Deuxième lettre d'amour Votre Lieutenant vient de me dire, qu'une tempête vous a obligé de
relâcher au royaume d'Algarve : je crains que vous n'ayez beaucoup
souffert sur la mer, et cette appréhension m'a tellement occupée, que
je n'ai plus pensé à tous mes maux ; êtes-vous bien persuadé que votre
Lieutenant prenne plus de part que moi à tout ce qui vous arrive ?
Pourquoi en est-il mieux informé, et enfin pourquoi ne m'avez-vous
point écrit ? Je suis bien malheureuse, si vous n'en avez trouvé aucune
occasion depuis votre départ, et je la suis bien davantage, si vous en
avez trouvé sans m'écrire ; votre injustice et votre ingratitude sont
extrêmes : mais je serais au désespoir, si elles vous attiraient
quelque malheur, et j'aime beaucoup mieux qu'elles demeurent sans
punition, que si j'en étais vengée :
je résiste à toutes les
apparences, qui me devraient persuader que vous ne m'aimez guère, et je
sens bien plus de disposition à m'abandonner aveuglément à ma Passion,
qu'aux raisons que vous me donnez de me plaindre de votre peu de soin :
que vous m'auriez épargné d'inquiétudes, si votre procédé eût été aussi
languissant les premiers jours que je vous vis, qu'il m'a paru depuis
quelque temps ! mais qui n'aurait été abusée, comme moi, par tant
d'empressements, et à qui n'eussent-ils pas paru sincères ?
Qu'on a de
peine à se résoudre à soupçonner longtemps la bonne foi de ceux qu'on
aime ! je vois bien que la moindre excuse vous suffit, et sans que vous
preniez le soin de m'en faire, l'amour que j'ai pour vous vous sert si
fidèlement, que je ne puis consentir à vous trouver coupable, que pour
jouir du sensible plaisir de vous justifier moi-même.
Vous m'avez
consommée par vos assiduités, vous m'avez enflammée par vos transports,
vous m'avez charmée par vos complaisances, vous m'avez assurée par vos
serments, mon inclination violente m'a séduite, et les suites de ces
commencements si agréables, et si heureux ne sont que des larmes, que
des soupirs, et qu'une mort funeste, sans que je puisse y porter aucun
remède.
Il est vrai que j'ai eu des plaisirs bien surprenants en vous
aimant : mais ils me coûtent d'étranges douleurs, et tous les
mouvements, que vous me causez, sont extrêmes.
Si j'avais résisté avec
opiniâtreté à votre amour, si je vous avais donné quelque sujet de
chagrin, et de jalousie pour vous enflammer davantage, si vous aviez
remarqué quelque ménagement artificieux dans ma conduite, si j'avais
enfin voulu opposer ma raison à l'inclination naturelle que j'ai pour
vous, dont vous me fîtes bientôt apercevoir (quoique mes efforts
eussent été sans doute inutiles) vous pourriez me punir sévèrement, et
vous servir de votre pouvoir : mais vous me parûtes aimable, avant que
vous m'eussiez dit que vous m'aimiez, vous me témoignâtes une grande
Passion, j'en fus ravie, et je m'abandonnai à vous aimer éperdument ;
vous n'étiez point aveuglé, comme moi, pourquoi avez-vous donc souffert
que je devinsse en l'état où je me trouve ?

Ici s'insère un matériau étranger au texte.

Lemma delete_Data_dead p w :
  heap w !! p = None -> delete_Data p w = None.
Proof. intros H. unfold delete_Data, bind, gets. rewrite H. reflexivity. Qed.

Lemma datum_live p d w :
  heap w !! p = Some d -> datum p w = Some (m_datum d, w).
Proof. intros H. unfold datum, bind, gets. rewrite H. reflexivity. Qed.


Lemma unique_ptr_dtor_live u w :
  from_option (fun p => is_Some (heap w !! p)) True u ->
  unique_ptr_dtor u w =
    Some (tt, mkWorld (heap_without u (heap w)) (next w) (borrower w)
                      (producer w) (out w ++ dtor_events u)).
Proof.
  destruct u as [p|]; simpl.
  - intros [d Hd]. rewrite (delete_Data_live p d w Hd). reflexivity.
  - intros _. destruct w. unfold ret. simpl. rewrite app_nil_r. reflexivity.
Qed.

(** The lending call when the borrower claims: the object is read, taken
    out of the caller's slot, and deleted at the end of the block. *)
Lemma borrow_claim p d w :
  m_moocher (borrower w) = true ->
  m_data (producer w) = Some p ->
  heap w !! p = Some d ->
  borrow m_data_ref w =
    Some (tt, mkWorld (delete p (heap w)) (next w) (borrower w)
                      (mkProducer None)
                      (out w ++ [EvBorrowerGot p (m_datum d); EvDtor p])).
Proof.
  intros Hm Hs Hd. destruct w as [h n [b] [u] o]. simpl in *. subst b u.
  unfold borrow, move_from, bind, gets, arrow, ret, emit, modify. simpl.
  erewrite datum_live by (simpl; exact Hd). simpl.
  erewrite delete_Data_live by (simpl; exact Hd). simpl.
  rewrite <- app_assoc. reflexivity.
Qed.

(** The lending call when the borrower does not claim: one line is
    printed and nothing else changes. *)
Lemma borrow_untouched (r : uptr_ref) p d w :
  m_moocher (borrower w) = false ->
  load r w = Some p ->
  heap w !! p = Some d ->
  borrow r w = Some (tt, set_out (out w ++ [EvBorrowerGot p (m_datum d)]) w).
Proof.
  intros Hm Hs Hd.
  unfold borrow, bind, gets. rewrite Hs. simpl.
  erewrite datum_live by (simpl; exact Hd). simpl. rewrite Hm. reflexivity.
Qed.

Lemma consume_live p d w :
  heap w !! p = Some d ->
  consume (Some p) w =
    Some (tt, mkWorld (delete p (heap w)) (next w) (borrower w) (producer w)
                      (out w ++ [EvConsumerGot p (m_datum d); EvDtor p])).
Proof.
  intros Hd. unfold consume, bind, arrow, ret. 
  erewrite datum_live by (simpl; exact Hd). simpl.
  erewrite delete_Data_live by (simpl; exact Hd). simpl.
  rewrite <- app_assoc. reflexivity.
Qed.

(** Dereferencing an empty pointer faults. *)
Lemma consume_null w : consume None w = None.
Proof. reflexivity. Qed.

Lemma borrow_null (r : uptr_ref) w : load r w = None -> borrow r w = None.
Proof. intros H. unfold borrow, bind, gets. rewrite H. reflexivity. Qed.

End Steps.

Lemma wf_fresh w : wf w -> heap w !! next w = None.
Proof.
  intros [Hlt _]. destruct (heap w !! next w) eqn:E; [|reflexivity].
  apply (map_Forall_lookup_1 _ _ _ _ Hlt) in E. lia.
Qed.

Lemma wf_slot_old w q :
  wf w -> m_data (producer w) = Some q ->
  q <> next w /\ is_Some (heap w !! q).
Proof.
  intros [Hlt Hold] Hq. rewrite Hq in Hold. simpl in Hold. split; [|exact Hold].
  destruct Hold as [d Hd]. apply (map_Forall_lookup_1 _ _ _ _ Hlt) in Hd. lia.
Qed.

(** Run the first computation of a [bind], proving what it returns with
    [tac]. *)
Tactic Notation "step" tactic3(tac) :=
  etransitivity; [ apply bind_Some; tac | cbv beta; simpl ].
(** X4. After a [LogEvent] with a non-empty name the export is attempted
    whatever the log was, and what it writes is the content an export
    would have written before the call followed by the row of the new
    entry: exports only grow at the end. *)
Theorem ExportLogToCSV_after_LogEvent
    (Printf_3f : float -> string) (DateTime_ToString : FDateTime -> string)
    (SaveStringToFile : string -> string -> FileSystem -> bool * FileSystem)
    (env : Environment) (Name Ctx FilePath : string)
    (l : UGameplayEventLogger) (fs : FileSystem) :
  Name <> EmptyString ->
  let l' := (LogEvent Printf_3f DateTime_ToString env Name Ctx l).1 in
  let written :=
    SaveStringToFile
      (csv_content Printf_3f DateTime_ToString (EventLog l)
       +:+ csv_row Printf_3f DateTime_ToString (entry_of (env, Name, Ctx)))
      FilePath fs in
  csv_content Printf_3f DateTime_ToString (EventLog l')
  = csv_content Printf_3f DateTime_ToString (EventLog l)
    +:+ csv_row Printf_3f DateTime_ToString (entry_of (env, Name, Ctx))
  /\ (ExportLogToCSV Printf_3f DateTime_ToString SaveStringToFile
        FilePath l' fs).1
     = written.
Proof.
  intros Hname l' written.
  assert (EventLog l' = EventLog l ++ [entry_of (env, Name, Ctx)]) as Hlog.
  { unfold l'. rewrite LogEvent_log. by rewrite decide_True. }
  assert (csv_content Printf_3f DateTime_ToString (EventLog l')
          = csv_content Printf_3f DateTime_ToString (EventLog l)
            +:+ csv_row Printf_3f DateTime_ToString (entry_of (env, Name, Ctx)))
    as Hcontent.
  { rewrite Hlog, csv_content_app. simpl.
    by rewrite string_append_nil_r. }
  split; [exact Hcontent|].
  unfold ExportLogToCSV. rewrite Hcontent, Hlog.
  rewrite bool_decide_eq_false_2
    by (rewrite length_app; simpl; lia).
  fold written. by destruct written.
Qed.
(** * Frequency annotations of [utils/compute_frequencies.py]

    A shallow embedding of the Hail expressions built by
    [popmax_expr], [project_max_expr], [faf_expr],
    [_generate_downsamplings_cumulative] and [generate_frequency_data],
    with the properties the specification states about them.

    Conventions of the embedding.
    - A Hail array is a [list], a Hail dictionary of strings a
      [gmap string string], a Hail set of strings a [gset string].
    - A Hail boolean may be missing: it is an [option bool], and [&], [|]
      and [~] are the three-valued connectives of the engine.  [hl.filter]
      and [hl.agg.filter] keep what evaluates to true.
    - A value that may be missing is an [option].  The result of a lazily
      evaluated expression is an [hl A]: a value or a fatal error of the
      engine (array index out of bounds, absent dictionary key).
    - A Python-level step of [generate_frequency_data] is a [py A]: a
      result or an exception raised by the interpreter in the function's
      own frame.
    - 32-bit counts are in [Z] (the code only compares them); 64-bit
      floats are rationals [Qc], of which the code only uses the order,
      zero and negation.  Fields of call statistics are defined values.
    - What the engine computes and the code only calls ([hl.sorted],
      [Table.order_by], [hl.agg.call_stats], [hl.agg.hist],
      [hl.experimental.filtering_allele_frequency]) is the interface
      [Engine], with the order in which Python iterates over a set it
      receives from an aggregation; [reference_engine] is an executable
      instance.
    - An expression over the rows of a table is a function of the row.
      The Python code that builds it runs once, and may raise; the
      expression is evaluated lazily at each row, and may be fatal
      there. *)

From Stdlib Require Import QArith Qcanon.
From stdpp Require Import base numbers list sorting strings gmap pretty.

Local Open Scope Z_scope.

(** ** Values of the engine *)

(** Three-valued booleans. *)
Definition hl_and (a b : option bool) : option bool :=
  match a, b with
  | Some false, _ | _, Some false => Some false
  | Some true, Some true => Some true
  | _, _ => None
  end.

Definition hl_or (a b : option bool) : option bool :=
  match a, b with
  | Some true, _ | _, Some true => Some true
  | Some false, Some false => Some false
  | _, _ => None
  end.

Definition hl_not (a : option bool) : option bool := negb <$> a.

Declare Scope hl_scope.
Delimit Scope hl_scope with hl.
Infix "&&&" := hl_and (at level 40, left associativity) : hl_scope.
Infix "|||" := hl_or (at level 50, left associativity) : hl_scope.

(** [a == b] on values that may be missing. *)
Definition hl_eq {A} `{EqDecision A} (a b : option A) : option bool :=
  match a, b with
  | Some x, Some y => Some (bool_decide (x = y))
  | _, _ => None
  end.

(** [hl.filter] and [hl.agg.filter] keep an element when the predicate is
    defined and true. *)
Definition keeps (b : option bool) : bool :=
  match b with Some true => true | _ => false end.

(** [s.contains(x)] for a set literal built from Python strings: the set
    holds no missing element, so a missing [x] is not in it. *)
Definition set_contains (s : gset string) (x : option string) : option bool :=
  match x with
  | Some k => Some (bool_decide (k ∈ s))
  | None => Some false
  end.

(** [d.contains(k)] for a dictionary. *)
Definition dict_contains (d : gmap string string) (k : string) : option bool :=
  Some (bool_decide (is_Some (d !! k))).

(** The result of evaluating an expression: a value (an [option] where the
    value may be missing) or a fatal error of the engine. *)
Inductive hl (A : Type) : Type :=
  | Val (a : A)
  | Fatal (msg : string).
Arguments Val {A} a.
Arguments Fatal {A} msg.

#[global] Instance hl_ret : MRet hl := λ A a, Val a.
#[global] Instance hl_bind : MBind hl := λ A B f m,
  match m with
  | Val a => f a
  | Fatal msg => Fatal msg
  end.
#[global] Instance hl_fmap : FMap hl := λ A B f m,
  match m with
  | Val a => Val (f a)
  | Fatal msg => Fatal msg
  end.

(** [a[i]] on an array and [d[k]] on a dictionary are fatal out of range. *)
Definition array_index {A} (a : list A) (i : nat) : hl A :=
  match a !! i with
  | Some x => Val x
  | None => Fatal "array index out of bounds"
  end.

Definition dict_index (d : gmap string string) (k : string) : hl string :=
  match d !! k with
  | Some v => Val v
  | None => Fatal "dictionary does not contain key"
  end.

(** [hl.or_missing(c, e)]: missing unless [c] holds; [e] is evaluated only
    when it does. *)
Definition or_missing {A} (c : bool) (e : hl A) : hl (option A) :=
  if c then Some <$> e else Val None.

(** A fatal error in one element of an array is a fatal error of the
    array. *)
Fixpoint hl_all {A} (l : list (hl A)) : hl (list A) :=
  match l with
  | [] => Val []
  | x :: l' => a ← x; r ← hl_all l'; Val (a :: r)
  end.

(** [hl.filter] and [hl.agg.filter] with a condition that indexes an
    array. *)
Fixpoint filter_hl {A} (cond : A → hl (option bool)) (l : list A)
  : hl (list A) :=
  match l with
  | [] => Val []
  | x :: l' =>
      c ← cond x; r ← filter_hl cond l';
      Val (if keeps c then x :: r else r)
  end.

(** The distinct elements of a list, in the order of their first
    occurrence. *)
Fixpoint distinct {A} `{EqDecision A} (l : list A) : list A :=
  match l with
  | [] => []
  | x :: l' => x :: filter (λ y, y ≠ x) (distinct l')
  end.

(** Python's [l.insert(i, x)] for [0 <= i]: at the end when [i] is past
    it. *)
Definition py_insert {A} (i : nat) (x : A) (l : list A) : list A :=
  take i l ++ x :: drop i l.

(** ** Genotypes and call statistics *)

Inductive Call : Type :=
  | Haploid (a : nat)
  | Diploid (j k : nat).

Definition is_het (c : Call) : bool :=
  match c with
  | Haploid _ => false
  | Diploid j k => negb (j =? k)%nat
  end.

Definition is_hom_var (c : Call) : bool :=
  match c with
  | Haploid a => (0 <? a)%nat
  | Diploid j k => (j =? k)%nat && (0 <? j)%nat
  end.

(** The struct of [hl.agg.call_stats]: one entry per allele in [AC], [AF]
    and [homozygote_count]. *)
Module CallStats.
Record t : Type := mk {
  AC : list Z;
  AF : list Qc;
  AN : Z;
  homozygote_count : list Z
}.
End CallStats.

(** The struct of the [freq] array: the statistics of the alternate
    allele. *)
Module Freq.
Record t : Type := mk {
  AC : Z;
  AF : Qc;
  AN : Z;
  homozygote_count : Z
}.
End Freq.

(** [x[0].annotate(meta=x[1])]. *)
Module MetaFreq.
Record t : Type := mk {
  AC : Z;
  AF : Qc;
  AN : Z;
  homozygote_count : Z;
  meta : gmap string string
}.
Definition annotate (x : Freq.t * gmap string string) : t :=
  {| AC := Freq.AC x.1; AF := Freq.AF x.1; AN := Freq.AN x.1;
     homozygote_count := Freq.homozygote_count x.1; meta := x.2 |}.
End MetaFreq.

(** The struct of [hl.agg.hist]. *)
Record Hist : Type := {
  bin_edges : list Qc;
  bin_freq : list Z;
  n_smaller : Z;
  n_larger : Z
}.

(** A locus of the reference genome. *)
Record Locus : Type := {
  contig : string;
  position : Z
}.

(** ** Python *)

Inductive PyExn : Type :=
  (** [f() missing 1 required positional argument: 'arg'] *)
  | TypeError_missing_argument (f arg : string)
  (** ['ty' object is not iterable] *)
  | TypeError_not_iterable (ty : string)
  (** [local variable 'x' referenced before assignment] *)
  | UnboundLocalError (x : string)
  (** [list index out of range] *)
  | IndexError
  (** [hail.expr.expressions.ExpressionException]: the type of an empty
      collection cannot be imputed *)
  | ExpressionException.

Inductive py (A : Type) : Type :=
  | Return (a : A)
  | Raise (e : PyExn).
Arguments Return {A} a.
Arguments Raise {A} e.

#[global] Instance py_ret : MRet py := λ A a, Return a.
#[global] Instance py_bind : MBind py := λ A B f m,
  match m with
  | Return a => f a
  | Raise e => Raise e
  end.

(** [l[i]] on a Python list. *)
Definition py_index {A} (l : list A) (i : nat) : py A :=
  match l !! i with
  | Some x => Return x
  | None => Raise IndexError
  end.

(** Iterating over an optional list: [None] is not iterable. *)
Definition py_iter {A} (l : option (list A)) : py (list A) :=
  match l with
  | Some l => Return l
  | None => Raise (TypeError_not_iterable "NoneType")
  end.

Fixpoint py_all {A} (l : list (py A)) : py (list A) :=
  match l with
  | [] => Return []
  | x :: l' => a ← x; r ← py_all l'; Return (a :: r)
  end.

Definition py_sum (l : list Z) : Z := foldr Z.add 0 l.

(** [sorted(l)] on integers. *)
Definition py_sorted (l : list Z) : list Z := merge_sort Z.le l.

(** [list(set(l))]: the distinct elements, in the order of the set. *)
Definition py_list_set (l : list Z) : list Z :=
  elements (list_to_set l : gset Z).

(** [collections.Counter(l)]: the distinct elements, in the order of
    their first occurrence, each with the number of its occurrences. *)
Definition occurrences {K} `{EqDecision K} (k : K) (l : list K) : Z :=
  Z.of_nat (length (filter (λ x, x = k) l)).

Definition Counter {K} `{EqDecision K} (l : list K) : list (K * Z) :=
  (λ k, (k, occurrences k l)) <$> distinct l.

(** [hl.literal(s)] on a Python set of strings.  The type of the literal
    is imputed from the elements: on an empty set the call raises, while
    the expression is built. *)
Definition hl_literal (s : gset string) : py (gset string) :=
  if decide (s = ∅) then Raise ExpressionException else Return s.

(** The rows of a table keyed by a string field, and the items of a
    dictionary of the engine with string keys, come in the order of the
    key (the order of the characters' codes). *)
Definition sorted_by_key {A} (key : A → string) (t : list A) : list A :=
  merge_sort (λ x y, String.le (key x) (key y)) t.

(** ** The engine *)

(** The order [hl.sorted] and [order_by] establish on the keys. *)
Definition key_order {A} (key : A → Qc) (reverse : bool) (x y : A) : Prop :=
  if reverse then (key y ≤ key x)%Qc else (key x ≤ key y)%Qc.

Class Engine : Type := {
  (** [hl.sorted(a, key, reverse)], and [Table.order_by] with
      [reverse] off: a rearrangement of [a] in the order of the keys; what
      it does with equal keys is left open. *)
  hl_sorted : ∀ {A : Type}, (A → Qc) → bool → list A → list A;
  hl_sorted_perm : ∀ {A : Type} (key : A → Qc) reverse (a : list A),
    hl_sorted key reverse a ≡ₚ a;
  hl_sorted_ord : ∀ {A : Type} (key : A → Qc) reverse (a : list A),
    StronglySorted (key_order key reverse) (hl_sorted key reverse a);
  (** [hl.agg.call_stats(GT, alleles)] over the genotypes aggregated, for
      a site with the given number of alleles. *)
  call_stats : list (option Call) → nat → CallStats.t;
  call_stats_AC : ∀ gts n, length (CallStats.AC (call_stats gts n)) = n;
  call_stats_AF : ∀ gts n, length (CallStats.AF (call_stats gts n)) = n;
  call_stats_hom : ∀ gts n,
    length (CallStats.homozygote_count (call_stats gts n)) = n;
  (** [hl.agg.hist(x, start, end, bins)] over the values aggregated. *)
  hist : list (option Qc) → Qc → Qc → nat → Hist;
  (** [hl.experimental.filtering_allele_frequency(ac, an, ci)]. *)
  filtering_allele_frequency : Z → Z → Qc → Qc;
  (** [locus.in_autosome_or_par()], by the reference genome. *)
  in_autosome_or_par : Locus → bool;
  (** [hl.rand_unif(0, 1)], the value drawn for the i-th row. *)
  rand_unif : nat → Qc;
  (** The order in which Python iterates over the set that an aggregation
      returns, given its distinct elements: it follows the hashes of the
      elements, which for strings change from one run to the next. *)
  set_order : ∀ {A : Type}, list A → list A;
  set_order_perm : ∀ {A : Type} (l : list A), set_order l ≡ₚ l
}.

(** ** [popmax_expr] *)

Module Popmax.
Record t : Type := mk {
  AC : Z;
  AF : Qc;
  AN : Z;
  homozygote_count : Z;
  pop : string
}.
End Popmax.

Qu'est-ce que vous vouliez
faire de tous mes emportements, qui ne pouvaient vous être que très
importuns ? Vous saviez bien que vous ne seriez pas toujours en
Portugal, et pourquoi m'y avez-vous voulu choisir pour me rendre si
malheureuse ?
Vous eussiez trouvé sans doute en ce Pays quelque femme
qui eût été plus belle, avec laquelle vous eussiez eu autant de
plaisirs, puisque vous n'en cherchiez que de grossiers, qui vous eût
fidèlement aimé aussi longtemps qu'elle vous eût vu, que le temps eût
pu consoler de votre absence, et que vous auriez pu quitter sans
perfidie, et sans cruauté : ce procédé est bien plus d'un Tyran,
attaché à persécuter, que d'un Amant, qui ne doit penser qu'à plaire :
Hélas !
Pourquoi exercez-vous tant de rigueurs sur un coeur, qui est à
vous ? Je vois bien que vous êtes aussi facile à vous laisser persuader
contre moi, que je l'ai été à me laisser persuader en votre faveur ;
j'aurais résisté, sans avoir besoin de tout mon amour, et sans
m'apercevoir que j'eusse rien fait d'extraordinaire, à de plus grandes
raisons, que ne peuvent être celles qui vous ont obligé à me quitter :
elles m'eussent paru bien faibles et il n'y en a point, qui eussent
jamais pu m'arracher d'auprès de vous : mais vous avez voulu profiter
des prétextes, que vous avez trouvés de retourner en France ; un
vaisseau partait, que ne le laissiez-vous partir ?
Votre famille vous
avait écrit, ne savez-vous pas toutes les persécutions que j'ai
souffertes de la mienne ? Votre honneur vous engageait à m'abandonner,
ai-je pris quelque soin du mien ? Vous étiez obligé d'aller servir
votre Roi, si tout ce qu'on dit de lui est vrai, il n' a aucun besoin
de votre secours, et il vous aurait excusé.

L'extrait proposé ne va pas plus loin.